Hibernating tomatoes on the windowsill - that's how the plan works
Instead of exposing tomato plants to the dangers of diseases and pests in the field, numerous hobby gardeners grow the vegetables in pots on the windowsill. In view of the limited space available, we recommend small-sized cocktail tomatoes. Old varieties in particular have proven robustness to cope with temperature fluctuations and lack of light during wintering.
- Amish Cherry: numerous small, orange-colored fruits
- Red Pearl: juicy red mini fruits with a sweet aroma
- Balconi Red: dainty growth height up to 50 centimeters
- Better: German classics, red fruits, robust and resistant
- Fertilize tomatoes yourself - this is how you force the fruit set
- Tomatoes and windowsill - a beneficial combination
- Growing tomatoes from seeds yourself - this is how it's done
The temperatures on the warm windowsill shouldn't be a problem for the tomato plants during winter. Poor lighting conditions represent a bottleneck. You can compensate for this with the help of suitable plant lamps. A mirror on the south window should be sufficient, which increases the amount of light thanks to reflection. Otherwise, all central maintenance measures remain, such as regular watering, fertilizing and pruning.

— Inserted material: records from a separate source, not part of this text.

Lemma stage_attachment_spec acc b : NoDup (omap media_digest acc) ->
  NoDup (omap media_digest (stage_attachment acc b)) /\
  (forall d, d ∈ omap media_digest (stage_attachment acc b) <->
             d ∈ omap media_digest acc \/ media_digest b = Some d) /\
  (exists kept, stage_attachment acc b = acc ++ kept /\ kept `sublist_of` [b] /\
                (media_digest b = None -> kept = [b])).
Proof.
  intros Hn. unfold stage_attachment. destruct (media_digest b) as [d|] eqn:Eb.
  - case_bool_decide as Hd.
    + split_and!; [done | intros x; split; [by left | by intros [|[= <-]]] |].
      exists []. rewrite app_nil_r. split_and!; [done | by constructor | done].
    + rewrite omap_app. cbn. rewrite Eb. split_and!.
      * apply NoDup_app. split_and!; [done | | apply NoDup_singleton]. by intros x Hx ->%list_elem_of_singleton.
      * intros x. rewrite elem_of_app, list_elem_of_singleton. naive_solver.
      * exists [b]. split_and!; [done | by repeat constructor | done].
  - rewrite omap_app. cbn. rewrite Eb, app_nil_r. split_and!; [done | intros x; naive_solver |].
    exists [b]. split_and!; [done | by repeat constructor | done].
Qed.

(** The reply shows each file once.  Folding a tool's attachments into the
    turn's keeps what was staged, in place, adds blocks of the incoming ones in
    their order, and never two with the same content: every digest staged or
    incoming is shown exactly once, and blocks without a digest all ride along. *)
Theorem reply_shows_file_once (acc incoming : list ContentBlock)
    (Hdistinct : NoDup (omap media_digest acc)) :
  let out := extend_unique_attachments acc incoming in
  NoDup (omap media_digest out) /\
  (forall d, d ∈ omap media_digest out <-> d ∈ omap media_digest (acc ++ incoming)) /\
  exists kept, out = acc ++ kept /\ kept `sublist_of` incoming /\
    List.filter (fun b => negb (is_some (media_digest b))) kept =
    List.filter (fun b => negb (is_some (media_digest b))) incoming.
Proof.
  cbv zeta. unfold extend_unique_attachments. revert acc Hdistinct.
  induction incoming as [|b incoming IH]; intros acc Hn; cbn [foldl].
  { rewrite app_nil_r. split_and!; [done | done |]. exists []. by rewrite app_nil_r. }
  destruct (stage_attachment_spec acc b Hn) as (Hn' & Hmem & k1 & E1 & Hs1 & Hnone).
  destruct (IH _ Hn') as (Hnd & Hd & k2 & E2 & Hs2 & Hf). split_and!; [done | |].
  - intros d. rewrite Hd, !omap_app, !elem_of_app, Hmem. cbn.
    destruct (media_digest b) as [x|]; rewrite ?elem_of_cons; naive_solver.
  - exists (k1 ++ k2). rewrite E2, E1, (assoc_L (++)). split_and!; [done | exact (sublist_app _ _ _ _ Hs1 Hs2) |].
    rewrite List.filter_app, Hf. cbn. destruct (media_digest b) eqn:Eb; cbn.
    + assert (List.filter (fun b => negb (is_some (media_digest b))) k1 = []) as ->; [|done].
      apply sublist_cons_r in Hs1 as [Hs1|(? & -> & Hs1)]; apply sublist_nil_r in Hs1; subst; cbn; [done|]. by rewrite Eb.
    + rewrite (Hnone eq_refl). cbn. by rewrite Eb.
Qed.

(** ** A concrete batch: an edit, a read and a subagent *)

Module Sample.
Definition calls : list ToolConcurrency := [Exclusive; Concurrent; Independent].
Definition polled : Batch string := mk_batch [Queued; Queued; Running] [0; 1].
Definition editing : Batch string := mk_batch [Running; Queued; Running] [1].
Lemma polled_steps : nsteps (step (E := string) calls) 3 (start calls) polled.
Proof.
  eapply nsteps_l; [apply (poll_pooled calls (start calls) 0 Exclusive); done |].
  eapply nsteps_l; [apply (poll_pooled calls _ 1 Concurrent); done |].
  eapply nsteps_l; [apply (poll_independent calls _ 2); done | apply nsteps_O].
Qed.
Lemma editing_steps : rtc (step (E := string) calls) (start calls) editing.
Proof.
  eapply rtc_r; [eapply rtc_nsteps_2, polled_steps |].
  eapply (grant calls polled 0 Exclusive [1]); [done | done |]. unfold used, held. cbn. lia.
Qed.
End Sample.

Lemma exclusive_runs_alone_witness :
  used Sample.calls Sample.editing = 10 /\
  forall j d, 0 <> j -> phases Sample.editing !! j = Some Running -> Sample.calls !! j = Some d -> d = Independent.
Proof.
  destruct (exclusive_runs_alone Sample.calls Sample.editing Sample.editing_steps) as [_ H].
  split; [reflexivity|]. intros j d Hj Hr Hd. exact (H 0 j d Hj eq_refl eq_refl Hr Hd).
Defined.

Lemma batch_drains_witness : 3 <= 3 * length Sample.calls /\ exists i, phases Sample.polled !! i = Some Running.
Proof.
  split; [exact (proj1 (batch_drains Sample.calls 3 Sample.polled Sample.polled_steps)) | by exists 2].
Defined.

Lemma reply_shows_file_once_witness :
  let pic := Image {| blob_id := "sha256:aa.t1" |} "image/png" None None None in
  let again := Image {| blob_id := "sha256:aa.t2" |} "image/png" None None None in
  extend_unique_attachments [pic] [again; Text "note"] = [pic; Text "note"] /\
  NoDup (omap media_digest (extend_unique_attachments [pic] [again; Text "note"])).
Proof.
  cbv zeta. split; [vm_compute; reflexivity|].
  apply (reply_shows_file_once [_] [_; Text "note"]). apply NoDup_singleton.
Defined.

End ToolBatch.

This is how tomato plants survive the winter in the greenhouse
Hobby gardeners who own a heated greenhouse do not have to go without freshly harvested tomatoes in winter. A mighty stake tomato will hardly get through the winter in this climate; but there is a good chance of success for small varieties such as cherry tomatoes or wild tomatoes. To put the plan into action:
- move the pots from the balcony to the greenhouse in late summer or early autumn
- the tomato plants must be vital and healthy
- choose the sunniest place as the location
- illuminate with plant lamps during the critical months of November, December and January
- Maintain temperatures of 22-24 degrees
- water and fertilize less
- watch out for diseases and pests with eagle eyes
Practical tests have shown that leaves and shoots bleach out during the extremely low-light phase. The tomatoes still ripen in the warm greenhouse climate. After the solstice on December 21st, the appearance improves and the tomato plants recover.
Hibernate as cuttings
Robust wild tomatoes can, with a little luck, survive the winter as cuttings on the windowsill, in the conservatory or in the greenhouse. That's how it's done:
- Cut 8-10 cm long cuttings from healthy tomato plants in August
- defoliate the lower area
- root in water in a dark glass
- then plant in pots with nutritious substrate
- Cultivate in a bright, warm location, like adult specimens
Tips & Tricks
So that tomato plants do not get overgrown in winter, place the bucket on a turntable by the window. You move it further by 20 degrees every day so that the shoots on the side facing away from the window do not go in search of more light. The specialist trade also offers solar or battery-powered turntables.